In the Army, there are three different types of Army Officers.
There are Commissioned Officers, Warrant Officers and Non-Commissioned Officers.
My goal today is to give you a brief overview about each type of officer and to talk about the different ways to earn your commission.
Let’s get started.
# 1 Non-Commissioned Officers: Also known as NCO’s, these leaders hold the rank of either Corporal, Sergeant, Staff Sergeant, Sergeant First Class, Master Sergeant, First Sergeant, Sergeant Major or Command Sergeant Major.
NCOs are first line leaders of Soldiers.
They handle the individual training and the discipline, welfare and morale for Soldiers.
They also advise Commissioned Officers on Soldier issues.
NCOs are the backbone of the Army.
They handle the day-to-day affairs in the Army and keep things running smoothly.
NCOs execute the mission plans that the Commissioned Officers create.
# 2 Warrant Officers: Warrant Officers are Subject Matter Experts and technicians.
They serve in a variety of career fields to include pilots, food service technicians, information technology technicians, maintenance technicians, personnel managers and much more.
Most Warrant Officers serve on staffs and advise commanders on their specific area of expertise.
Other Warrant Officers manage sections.
Most Warrant Officers previously served as NCOs, prior to being appointed as a Warrant Officer.

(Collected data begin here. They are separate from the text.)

(** dE+123 and d.igitsE+123 *)
Lemma format_exponential pre ls e rest : ls ≠ [] → -1000 < e < 1000 → 7 ≤ zlen rest →
  formatted pre (map digit (ztake 1 ls) ++ frac_text (map digit (zdrop 1 ls)) ++ Zbyte 101 :: exponent_sign e :: map digit (exponent_digits (Z.abs e)))
    rest
    (buf ← (if zlen ls =? 1 then mret (zlen pre + 1)
            else memmove (zlen pre + 2) (zlen pre + 1) (zlen ls - 1);; put_at (zlen pre + 1) [point];; mret (zlen pre + (1 + zlen ls)));
     put_at buf [Zbyte 101];; append_exponent (buf + 1) e)
    (pre ++ map digit ls ++ rest).
Proof.
  intros Hls He Hr. destruct ls as [|d ls]; [done|]. change (ztake 1 (d :: ls)) with [d]. change (zdrop 1 (d :: ls)) with ls.
  set (head := pre ++ digit d :: frac_text (map digit ls)).
  assert (H : ∃ rest', (if zlen (d :: ls) =? 1 then mret (zlen pre + 1)
            else memmove (zlen pre + 2) (zlen pre + 1) (zlen (d :: ls) - 1);; put_at (zlen pre + 1) [point];; mret (zlen pre + (1 + zlen (d :: ls))))
      (pre ++ map digit (d :: ls) ++ rest) = Ok (zlen head, head ++ rest') ∧ zlen head + zlen rest' = zlen pre + 1 + zlen ls + zlen rest ∧
      zlen rest - 1 ≤ zlen rest').
  { unfold head. destruct ls as [|c ls].
    - exists rest. change (zlen [d] =? 1) with true. cbn [map frac_text]. split; [by rewrite <- app_assoc, zlen_app|]. split; [lens|lia].
    - pose proof (zlen_nonneg ls). rewrite (proj2 (Z.eqb_neq _ 1)) by lens.
      destruct (memmove_up (zlen pre + 2) (zlen pre + 1) (zlen (d :: c :: ls) - 1) (pre ++ [digit d]) (map digit (c :: ls)) [digit c] rest) as (r1 & E1 & H1);
        [by rewrite zlen_app|lens|change (zlen [digit c]) with 1; lia|change (zlen [digit c]) with 1; lia|by exists (map digit ls ++ rest)|].
      change (zlen [digit c]) with 1 in H1. rewrite <- app_assoc in E1.
      assert (E2 := put_over (zlen pre + 1) (pre ++ [digit d]) [digit c] [point] (map digit (c :: ls) ++ r1) ltac:(by rewrite zlen_app) eq_refl).
      exists r1. change (pre ++ map digit (d :: c :: ls) ++ rest) with (pre ++ [digit d] ++ map digit (c :: ls) ++ rest). mgo E1.
      mgo E2. unfold mret, M_ret. cbn [frac_text map]. split.
      + rewrite <- !app_assoc. do 2 f_equal. lens.
      + split; lens. }
  destruct H as (r1 & E1 & H1 & H2). unfold formatted. rewrite (bind_ok _ _ _ _ _ E1).
  destruct (put_fresh (zlen head) head [Zbyte 101] r1) as (r2 & E2 & H3); [done|change (zlen [Zbyte 101]) with 1; lia|]. mgo E2.
  change (zlen [Zbyte 101]) with 1 in H3.
  destruct (append_exponent_ok (zlen head + 1) (head ++ [Zbyte 101]) e r2) as (r3 & E3 & H4); [by rewrite zlen_app|done|lia|].
  exists r3. assert (Et : (head ++ [Zbyte 101]) ++ exponent_sign e :: map digit (exponent_digits (Z.abs e)) =
    pre ++ map digit [d] ++ frac_text (map digit ls) ++ Zbyte 101 :: exponent_sign e :: map digit (exponent_digits (Z.abs e))).
  { unfold head. by rewrite <- !app_assoc. }
  rewrite Et in E3, H4. rewrite E3. split; [done|]. rewrite H4. lens.
Qed.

Most pilots are Warrant Officers, too.
Serving as a Warrant Officer might just be the best kept secret in the Army.
# 3 Commissioned Officers: Army Officers are commissioned by the President of the United States.
Army Officers begin their Army service as young leaders, providing a mixture of valuable skills and knowledge.
With their self-discipline, ambition, confidence, and judgment, they use their dynamic problem solving skills to identify solutions and accomplish the mission.
The primary mission of an officer is to plan for missions, develop OPORDs, develop leaders and create policies and procedures.
What Army Commissioned Officers Do
Army Commissioned Officers are responsible for completing demanding missions while ensuring the welfare, morale, and professional development of their Soldiers.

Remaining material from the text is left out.